The 3′ UTR of eukaryotic transcripts, which hosts miRNA target sites, runs from the stop codon to the poly(A) site, where pre-mRNAs are cleaved and polyadenylated. In about half of human genes, several poly(A) sites are present, resulting in transcript isoforms with 3′ UTRs of different lengths produced from a single gene [9–11]. We questioned in this study whether expression levels would be affected when certain isoforms contain a microRNA target while others do not. Such a situation arises when a miRNA target is located downstream of the first poly(A) site, resulting in “long” isoforms containing the target and “short” target-free isoforms. Expressed sequence tag (EST) data are particularly well suited for such alternate transcript analysis, since a very large number of 3′ ESTs have been produced that extensively cover poly(A) site variations.
We carried out a systematic examination of 3′ UTRs containing multiple EST-supported poly(A) sites, looking for known miRNA targets and other phylogenetically conserved motifs. We grouped together genes containing an identical conserved motif located downstream of the first poly(A) site and, based on EST counts and EST library information, we assessed whether motif-containing and motif-free isoforms were differentially represented in specific tissues. We describe an application of this strategy to miR-1 and miR-124, the miRNAs first reported to cause tissue-specific transcript repression . Encouraging results led us to apply the same principle on a larger scale. Analyzing the 312 highest-ranking motifs, we observed a significant enrichment in known miRNA targets and other regulatory elements, indicating that this principle may be exploited as a screen for motifs involved in transcript downregulation.
Conserved Motifs and miRNA Targets in Alternatively Polyadenylated 3′ UTRs
In order to identify genes with alternative poly(A) sites, we mapped all 3′ ESTs and full-length cDNAs onto the human and mouse genome. After clustering EST/cDNA hits, we identified putative poly(A) sites based on several stringent criteria, including presence of at least three 3′ ESTs/cDNA from distinct libraries ending at each site, lack of potential internal priming, and presence of a poly(A) signal near the 3′ end of match. We then selected all human genes displaying two or more poly(A) sites in the 5-kb region downstream of their 3′-most annotated stop codon.
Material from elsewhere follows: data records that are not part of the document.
(* ===== verification/Calendar.v ===== *)
(** The calendar of a schedule ([schedule.rs], [schedule/cursor.rs]): the
    occurrences of a cron expression in a time zone, their local-time keys and
    the schedule cursor; and the registry of schedules.

    The crates [cron], [chrono] and [chrono-tz] are outside the repository. The
    class [Chrono] has the functions the code calls, and [ChronoLaws] what it
    relies on. A [NaiveDateTime] is a wall-clock time in milliseconds, an
    instant is UTC milliseconds; both are [Z]. *)
From stdpp Require Import base gmap list strings.
From Stdlib Require Import ZArith Lia Ascii.
From S2P Require Import Prelude.
From S2P Require Import Errors.
From S2P Require Import Status.
From S2P Require Import Rows.
From S2P Require Import Database.
From S2P Require Import Registry.

Abbreviation NaiveDateTime := Z (only parsing).
Abbreviation UtcMillis := Z (only parsing).

Definition MAX_SCHEDULE_KEY_BYTES : nat := 191.
Definition MAX_GAP_SCAN_SECONDS : Z := 86400.
Definition MAX_CATCH_UP_OCCURRENCES : Z := 100.
Definition MANUAL_OCCURRENCE_PREFIX : string := "manual:".

Inductive MisfirePolicy :=
  | MisfireSkip
  | RunLatest
  | CatchUp (max_occurrences : Z).

Inductive OverlapPolicy := Allow | SkipIfActive | QueueOne.

#[export] Instance OverlapPolicy_eq_dec : EqDecision OverlapPolicy.
Proof. solve_decision. Defined.

(** The associated constants of a [DurableSchedule]; the grace is a
    [Duration] in nanoseconds. *)
Record DurableSchedule := MkDurableSchedule {
  ds_key : string;
  ds_version : Z;
  ds_cron : string;
  ds_timezone : string;
  ds_misfire : MisfirePolicy;
  ds_overlap : OverlapPolicy;
  ds_misfire_grace : Z;
}.

Inductive LocalTimeDisposition := Exact | Gap | AmbiguousEarlier.

#[export] Instance LocalTimeDisposition_eq_dec : EqDecision LocalTimeDisposition.
Proof. solve_decision. Defined.

Record ScheduleOccurrence := MkScheduleOccurrence {
  oc_local_datetime : NaiveDateTime;
  oc_local_occurrence : string;
  oc_scheduled_for : UtcMillis;
  oc_due_at : UtcMillis;
  oc_disposition : LocalTimeDisposition;
}.

(** [chrono::LocalResult] of an instant. *)
Inductive LocalResult :=
  | Single (instant : UtcMillis)
  | Ambiguous (first second : UtcMillis)
  | NoLocal.

(** * The crates *)

Class Chrono := {
  CronSchedule : Type;
  Tz : Type;
  (** [Schedule::from_str] and [Tz::from_str]; the first has an error text. *)
  cron_from_str : string → CronSchedule + string;
  tz_from_str : string → option Tz;
  tz_name : Tz → string;
  (** [schedule.after(&t).next()], on wall-clock time read as UTC. *)
  cron_after : CronSchedule → NaiveDateTime → option NaiveDateTime;
  (** [tz.from_local_datetime(&t)]. *)
  from_local_datetime : Tz → NaiveDateTime → LocalResult;
  (** [instant.with_timezone(&tz).naive_local()]. *)
  naive_local : Tz → UtcMillis → NaiveDateTime;
  (** The range of [chrono] dates, outside of which its checked arithmetic
      and [from_timestamp_millis] return [None]. *)
  chrono_range : Z → bool;
  (** [format("%Y-%m-%dT%H:%M:%S")], and [parse_from_str] with its error. *)
  format_local : NaiveDateTime → string;
  parse_local : string → NaiveDateTime + string;
  (** The SHA-256 of the canonical JSON of a definition, in hex. *)
  schedule_fingerprint : DurableSchedule → Z → string;
}.

(** A key of [format_local] for a year of four digits: fixed width, digits
    and separators in their places, and a second below 60. ([parse_from_str]
    also reads a leap second [:60], which no key of a whole second has.) *)
Definition is_digit (base : nat) (c : Ascii.ascii) : bool :=
  let b := Ascii.nat_of_ascii c in (48 <=? b)%nat && (b <? 48 + base)%nat.

(** The digits a place of a shape holds: ten, or six for the tens of a second. *)
Definition shape_base (s : Ascii.ascii) : option nat :=
  if Ascii.eqb s "d"%char then Some 10%nat
  else if Ascii.eqb s "s"%char then Some 6%nat else None.

Fixpoint matches_shape (shape key : string) : bool :=
  match shape, key with
  | EmptyString, EmptyString => true
  | String s shape', String k key' =>
      match shape_base s with
      | Some base => is_digit base k
      | None => Ascii.eqb s k
      end && matches_shape shape' key'
  | _, _ => false
  end.

Definition is_local_key (key : string) : bool := matches_shape "dddd-dd-ddTdd:dd:sd" key.

(** The wall-clock times of the years 0 to 9999. *)
Definition four_digit_year (t : NaiveDateTime) : Prop :=
  (-62167219200000 ≤ t < 253402300800000)%Z.

Definition whole_second (t : NaiveDateTime) : Prop := (t mod 1000 = 0)%Z.

Definition DAY_MILLIS : Z := 86400000.

(** The order of stored keys: text, compared by bytes. *)
Definition key_lt (a b : string) : Prop := String.le a b ∧ a ≠ b.

(** The second [n] seconds later. *)
Definition seconds_later (t : NaiveDateTime) (n : Z) : NaiveDateTime := (t + 1000 * n)%Z.

(** What the code relies on: [cron] yields the first firing after a time, at a
    whole second of a four-digit year; an offset of a time zone is less than a
    day, and a unique local time converts back; a local time in a gap is
    followed by gap times up to a unique one; dates range beyond four-digit
    years; and a key prints and reads back in the order of its time. *)
Class ChronoLaws `{Chrono} := {
  cron_after_spec : ∀ s t t', cron_after s t = Some t' →
    (t < t')%Z ∧ whole_second t' ∧ four_digit_year t';
  cron_after_first : ∀ s t t' u, cron_after s t = Some t' → (t ≤ u < t')%Z →
    cron_after s u = Some t';
  single_offset : ∀ tz t i, from_local_datetime tz t = Single i →
    (Z.abs (i - t) < DAY_MILLIS)%Z ∧ naive_local tz i = t;
  ambiguous_offset : ∀ tz t i j, from_local_datetime tz t = Ambiguous i j →
    (Z.abs (i - t) < DAY_MILLIS)%Z ∧ (Z.abs (j - t) < DAY_MILLIS)%Z;
  naive_local_offset : ∀ tz i, (Z.abs (naive_local tz i - i) < DAY_MILLIS)%Z;
  gap_is_contiguous : ∀ tz t n m i, from_local_datetime tz t = NoLocal →
    from_local_datetime tz (seconds_later t n) = Single i → (0 < m < n)%Z →
    (∀ k j, (0 < k < n)%Z → from_local_datetime tz (seconds_later t k) ≠ Single j) →
    from_local_datetime tz (seconds_later t m) = NoLocal;
  chrono_range_years : ∀ t, (-62167219200000 - 3 * DAY_MILLIS ≤ t
    ≤ 253402300800000 + 3 * DAY_MILLIS)%Z → chrono_range t = true;
  format_local_key : ∀ t, whole_second t → four_digit_year t →
    is_local_key (format_local t) = true ∧ parse_local (format_local t) = inl t;
  parse_local_key : ∀ key t, is_local_key key = true → parse_local key = inl t →
    format_local t = key ∧ whole_second t ∧ four_digit_year t;
  format_local_order : ∀ t u, whole_second t → whole_second u →
    four_digit_year t → four_digit_year u → (t < u)%Z →
    key_lt (format_local t) (format_local u);
}.

Section calendar.
Context `{Chrono}.

(** * Local occurrences and the calendar *)

(** [LocalOccurrence::new]: [trunc_subsecs(0)]. *)
Definition local_occurrence_new (local : NaiveDateTime) : NaiveDateTime :=
  (local - local mod 1000)%Z.

Record ScheduleCalendar := MkScheduleCalendar {
  cal_schedule : CronSchedule;
  cal_timezone : Tz;
}.

Definition calendar_new (cron timezone : string) : Result ScheduleCalendar :=
  match cron_from_str cron with
  | inr error => Err (InvalidDefinition ("invalid schedule cron `" +:+ cron +:+ "`: "
                                         +:+ error))
  | inl schedule =>
      match tz_from_str timezone with
      | None => Err (InvalidDefinition ("invalid schedule IANA timezone `" +:+ timezone
                                        +:+ "`"))
      | Some tz => Ok (MkScheduleCalendar schedule tz)
      end
  end.

Definition occurrence (local_datetime : NaiveDateTime) (local_occurrence : string)
    (scheduled_for : UtcMillis) (disposition : LocalTimeDisposition) : ScheduleOccurrence :=
  MkScheduleOccurrence local_datetime local_occurrence scheduled_for scheduled_for disposition.

(** The [for offset in 1..=MAX_GAP_SCAN_SECONDS] loop: the instant of the
    first unique local time; [remaining] counts the offsets left. *)
Fixpoint gap_scan (tz : Tz) (local_datetime : NaiveDateTime) (remaining : nat) (offset : Z)
    : option UtcMillis :=
  match remaining with
  | O => None
  | S remaining' =>
      let probe := seconds_later local_datetime offset in
      if negb (chrono_range probe) then None
      else match from_local_datetime tz probe with
           | Single instant => Some instant
           | Ambiguous _ _ | NoLocal => gap_scan tz local_datetime remaining' (offset + 1)
           end
  end.

Definition resolve (self : ScheduleCalendar) (local_datetime : NaiveDateTime)
    : Result ScheduleOccurrence :=
  let local_occurrence := format_local (local_occurrence_new local_datetime) in
  match from_local_datetime (cal_timezone self) local_datetime with
  | Single instant => Ok (occurrence local_datetime local_occurrence instant Exact)
  | Ambiguous first second =>
      Ok (occurrence local_datetime local_occurrence (Z.min first second) AmbiguousEarlier)
  | NoLocal =>
      match gap_scan (cal_timezone self) local_datetime (Z.to_nat MAX_GAP_SCAN_SECONDS) 1 with
      | Some instant => Ok (occurrence local_datetime local_occurrence instant Gap)
      | None => Err (InvalidDefinition ("timezone " +:+ tz_name (cal_timezone self)
                       +:+ " has a local-time gap longer than the supported bound"))
      end
  end.

Definition next_after_local (self : ScheduleCalendar) (after : NaiveDateTime)
    : Result ScheduleOccurrence :=
  let? candidate := ok_or (cron_after (cal_schedule self) after)
                      (InvalidDefinition "schedule has no next occurrence") in
  resolve self candidate.

(** A loop of the model that ran out of fuel. *)
Definition FUEL_EXHAUSTED : DurableError := InvalidState "model fuel exhausted".

(** The [while next.scheduled_for <= after_millis] loop. *)
Fixpoint skip_through (fuel : nat) (self : ScheduleCalendar) (after_millis : UtcMillis)
    (next : ScheduleOccurrence) : Result ScheduleOccurrence :=
  if (oc_scheduled_for next <=? after_millis)%Z
  then match fuel with
       | O => Err FUEL_EXHAUSTED
       | S fuel' =>
           let? next := next_after_local self (oc_local_datetime next) in
           skip_through fuel' self after_millis next
       end
  else Ok next.

(** Two days of seconds: local times differ from instants by less than a day
    on either side. *)
Definition SKIP_FUEL : Z := 172801.

Definition next_after (self : ScheduleCalendar) (after : UtcMillis)
    : Result ScheduleOccurrence :=
  let? next := next_after_local self (naive_local (cal_timezone self) after) in
  skip_through (Z.to_nat SKIP_FUEL) self after next.

(** The loop of [next_runnable_through]. *)
Fixpoint runnable_from (fuel : nat) (self : ScheduleCalendar) (through : UtcMillis)
    (next : ScheduleOccurrence) : Result (option ScheduleOccurrence) :=
  if (oc_due_at next <=? through)%Z
  then
    if bool_decide (oc_disposition next ≠ Gap) then Ok (Some next)
    else match fuel with
         | O => Err FUEL_EXHAUSTED
         | S fuel' =>
             if negb (chrono_range (oc_due_at next))
             then Err (InvalidState "invalid gap timestamp")
             else
               let gap_end := naive_local (cal_timezone self) (oc_due_at next) in
               let before_gap_end := seconds_later gap_end (-1) in
               if negb (chrono_range before_gap_end)
               then Err (InvalidState "gap timestamp underflow")
               else
                 let? next := next_after_local self before_gap_end in
                 runnable_from fuel' self through next
         end
  else Ok None.

(** The seconds from [after] to a day past [through], and the slot itself. *)
Definition runnable_fuel (after : NaiveDateTime) (through : UtcMillis) : nat :=
  Z.to_nat ((through + DAY_MILLIS - after) / 1000 + 2).

Definition next_runnable_through (self : ScheduleCalendar) (after : NaiveDateTime)
    (through : UtcMillis) : Result (option ScheduleOccurrence) :=
  let? next := next_after_local self after in
  runnable_from (runnable_fuel after through) self through next.

Definition occurrence_at_local (self : ScheduleCalendar) (local_datetime : NaiveDateTime)
    : Result ScheduleOccurrence :=
  resolve self local_datetime.

(** [ScheduleOccurrence::local]. *)
Definition oc_local (self : ScheduleOccurrence) : NaiveDateTime :=
  local_occurrence_new (oc_local_datetime self).

(** * The cursor *)

Definition is_manual (r : ScheduleRunRow) : bool :=
  starts_with MANUAL_OCCURRENCE_PREFIX (sr_local_occurrence r).

(** [MAX(local_occurrence)]. *)
Fixpoint max_key (l : list string) : option string :=
  match l with
  | [] => None
  | k :: l' => match max_key l' with
               | Some m => Some (if bool_decide (String.le k m) then m else k)
               | None => Some k
               end
  end.

(** [MaterializedFloor::load] for the schedule of the locked state row. *)
Definition materialized_floor (state : ScheduleStateRow) : Tx (option NaiveDateTime) :=
  let! runs := select_schedule_runs (λ r,
      bool_decide (sr_schedule_key r = ss_schedule_key state) && negb (is_manual r)) in
  match max_key (sr_local_occurrence <$> runs) with
  | None => tx_ret None
  | Some text =>
      match parse_local text with
      | inl floor => tx_ret (Some floor)
      | inr error => tx_fail (InvalidState ("schedule " +:+ ss_schedule_key state
                       +:+ " has an invalid run occurrence " +:+ text +:+ ": " +:+ error))
      end
  end.

(** [ScheduleCursor::upgrade]: the occurrence; the cursor is its local time. *)
Definition cursor_upgrade (calendar : ScheduleCalendar) (now : UtcMillis)
    (floor : option NaiveDateTime) : Result ScheduleOccurrence :=
  let? next := next_after calendar now in
  match floor with
  | Some floor =>
      if (oc_local next <=? floor)%Z then next_after_local calendar floor else Ok next
  | None => Ok next
  end.

(** [ScheduleCursor::load]. *)
Definition cursor_load (schedule_key persisted : string) : Result NaiveDateTime :=
  match parse_local persisted with
  | inl local => Ok local
  | inr error => Err (InvalidState ("schedule " +:+ schedule_key
                   +:+ " has invalid persisted local occurrence: " +:+ error))
  end.

(** [ScheduleCursor::advance_to]. *)
Definition advance_to (self next : NaiveDateTime) : Result NaiveDateTime :=
  if (self <? next)%Z then Ok next
  else Err (InvalidState ("schedule cursor must advance: " +:+ format_local next
              +:+ " is not after " +:+ format_local self)).
End calendar.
This excluded most poly(A) variants resulting from splicing isoforms, but included putative poly(A) sites located downstream of current annotations. For each selected human gene, we obtained orthologs in mouse, rat, and dog from Ensembl , extracted the 5-kb genomic regions downstream of the stop codon in these genomes, and performed a multiple alignment of all four downstream regions. This produced 3,495 four-way alignments, hereafter termed “UTR alignments,” that were each truncated at the position of the 3′-most poly(A) site in human, resulting in an average alignment length of 2,197 nt.
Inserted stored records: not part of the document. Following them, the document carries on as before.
(* ===== verification/Coordinator.v ===== *)
(** The workflow coordinator ([runtime/coordinator.rs]): the claim (T-C1), the
    commit of a step's transition (T-C2), the recording of an activation
    failure (T-C3), and the activation that composes them. *)
From stdpp Require Import base gmap list strings.
From Stdlib Require Import ZArith Lia.
From S2P Require Import Prelude.
From S2P Require Import Errors.
From S2P Require Import Status.
From S2P Require Import Rows.
From S2P Require Import Database.
From S2P Require Import Policy.
From S2P Require Import Transitions.
From S2P Require Import Registry.
From S2P Require Import Parents.
From S2P Require Import Store.

Record CoordinatorConfig := MkCoordinatorConfig {
  cfg_lease_duration : Millis;
  cfg_max_activation_attempts : Z;
  cfg_activation_retry_policy : RetryPolicy;
  cfg_max_consecutive_continuations : Z;
  cfg_continuation_delay : Millis;
  cfg_step_timeout : Millis;
}.

Definition default_coordinator_config : CoordinatorConfig :=
  {| cfg_lease_duration := 30000;
     cfg_max_activation_attempts := 8;
     cfg_activation_retry_policy := {| backoff := Exponential 1 60 20 |};
     cfg_max_consecutive_continuations := 16;
     cfg_continuation_delay := 100;
     cfg_step_timeout := 20000 |}.

Definition validate_config (self : CoordinatorConfig) : Result unit :=
  if (cfg_lease_duration self =? 0)%Z || (cfg_max_activation_attempts self =? 0)%Z
     || (cfg_max_consecutive_continuations self =? 0)%Z
     || (cfg_continuation_delay self =? 0)%Z || (cfg_step_timeout self =? 0)%Z
  then Err (InvalidDefinition "coordinator bounds must be non-zero")
  else if (cfg_lease_duration self <=? cfg_step_timeout self)%Z
  then Err (InvalidDefinition "step_timeout must be shorter than lease_duration")
  else Ok tt.

(** [i32::try_from(n).unwrap_or(i32::MAX)]. *)
Definition i32_or_max (n : Z) : Z := default i32_max (i32_try_from n).

Record ClaimedRow := MkClaimedRow { cl_row : WorkflowRow; cl_lease_token : string }.

(** [fenced_workflow!]: [status = running AND lease_token = token]. *)
Definition fenced (lease_token : string) (r : WorkflowRow) : bool :=
  bool_decide (wf_status r = WfRunning ∧ wf_lease_token r = Some lease_token).

Definition append_history (workflow_id : WorkflowId) (event_type : string)
    (created_at : DbMillis) : Tx unit :=
  let! sequence := next_event_sequence workflow_id in
  append_event (NewWorkflowEventRow workflow_id sequence None event_type None
                  (Some "system") None None created_at).

(** * T-C1: claim *)

Definition PAGE : nat := 32.

Definition expired_lease (now : DbMillis) (r : WorkflowRow) : bool :=
  bool_decide (wf_status r = WfRunning)
  && match wf_lease_expires_at r with Some expiry => (expiry <=? now)%Z | None => false end.

(** [(lease_expires_at, id)] order of the scan. *)
Definition expiry_le (a b : WorkflowRow) : bool :=
  let ea := default 0%Z (wf_lease_expires_at a) in
  let eb := default 0%Z (wf_lease_expires_at b) in
  (ea <? eb)%Z || ((ea =? eb)%Z && (wf_id a <=? wf_id b)%Z).

Definition after_cursor (cursor : option (DbMillis * WorkflowId)) (r : WorkflowRow) : bool :=
  match cursor with
  | None => true
  | Some (expiry, id) =>
      match wf_lease_expires_at r with
      | None => false
      | Some e => (expiry <? e)%Z || ((e =? expiry)%Z && (id <? wf_id r)%Z)
      end
  end.

(** The per-row relock of the page: the first row that is free and still
    expired. *)
Fixpoint relock_expired (now : DbMillis) (page : list WorkflowId) : Tx (option WorkflowRow) :=
  match page with
  | [] => tx_ret None
  | expired_id :: rest =>
      let! candidate := find_workflow_skip_locked expired_id (λ _, true) in
      match candidate with
      | Some candidate =>
          if expired_lease now candidate then tx_ret (Some candidate)
          else relock_expired now rest
      | None => relock_expired now rest
      end
  end.

(** The ['expired] loop over pages of 32 expired leases. *)
Fixpoint scan_expired (fuel : nat) (now : DbMillis) (cursor : option (DbMillis * WorkflowId))
    : Tx (option WorkflowRow) :=
  match fuel with
  | O => out_of_fuel
  | S fuel' =>
      let! rows := select_workflows (λ r, expired_lease now r && after_cursor cursor r) in
      let page := take PAGE (sort_by expiry_le rows) in
      match last page with
      | None => tx_ret None
      | Some last_candidate =>
          let! found := relock_expired now (wf_id <$> page) in
          match found with
          | Some candidate => tx_ret (Some candidate)
          | None =>
              if (length page <? PAGE)%nat then tx_ret None
              else scan_expired fuel' now
                     (Some (default 0%Z (wf_lease_expires_at last_candidate),
                            wf_id last_candidate))
          end
      end
  end.

(** The changeset of a recovered lease. *)
Definition recovered_row (now : DbMillis) (r : WorkflowRow) : WorkflowRow :=
  wf_lease_cleared (r <| wf_status := WfReady |> <| wf_available_at := now |>)
    <| wf_updated_at := now |>.

Definition recover_expired (now : DbMillis) (expired : WorkflowRow) : Tx unit :=
  let! changed := update_workflow (wf_id expired)
      (λ r, bool_decide (wf_status r = WfRunning
                         ∧ wf_lease_token r = wf_lease_token expired
                         ∧ is_Some (wf_lease_token expired)))
      (recovered_row now) in
  do! ensure_fenced changed in
  append_history (wf_id expired) "lease_recovered" now.

Definition local_definition (local_definitions : list DefinitionKey) (kind : string)
    (version : Z) : bool :=
  bool_decide ((kind, version) ∈ local_definitions).

Definition due (now : DbMillis) (r : WorkflowRow) : bool :=
  bool_decide (wf_status r = WfReady) && (wf_available_at r <=? now)%Z.

(** [(available_at, id)] order. *)
Definition available_le (a b : WorkflowRow) : bool :=
  (wf_available_at a <? wf_available_at b)%Z
  || ((wf_available_at a =? wf_available_at b)%Z && (wf_id a <=? wf_id b)%Z).

Fixpoint lock_first_due (now : DbMillis) (candidates : list WorkflowId)
    : Tx (option WorkflowRow) :=
  match candidates with
  | [] => tx_ret None
  | candidate_id :: rest =>
      let! row := find_workflow_skip_locked candidate_id (due now) in
      match row with
      | Some row => tx_ret (Some row)
      | None => lock_first_due now rest
      end
  end.

(** The changeset of a claim. *)
Definition claimed_row (worker_id lease_token : string) (lease_expires_at now : DbMillis)
    (r : WorkflowRow) : WorkflowRow :=
  r <| wf_status := WfRunning |> <| wf_lease_owner := Some worker_id |>
    <| wf_lease_token := Some lease_token |>
    <| wf_lease_expires_at := Some lease_expires_at |> <| wf_updated_at := now |>.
Potential regulatory motifs were defined as a fully conserved 7-mer sequence in the four-species UTR alignment. Although we were potentially interested in any regulatory motif, this definition is in line with current models of miRNA targets [2,3,13]. We identified 373,948 (possibly overlapping) conserved 7-mers in 3,354 different UTR alignments (i.e., an average of 111 7-mers per UTR representing 14,640 distinct 7-mers out of 16,384 possible combinations). At this stage, conserved 7-mers may result from the presence of long conserved regions of unknown function in 3′ UTRs  as well as regulatory elements such as miRNA targets. Two-hundred and eleven known miRNAs have an exact Watson-Crick match of their 5′ seed (nt 1–7 or 2–8) to one of the conserved 7-mers. These potential miRNA targets are located in 2,017 distinct 3′ UTRs (i.e., about 60% of the gene set under study).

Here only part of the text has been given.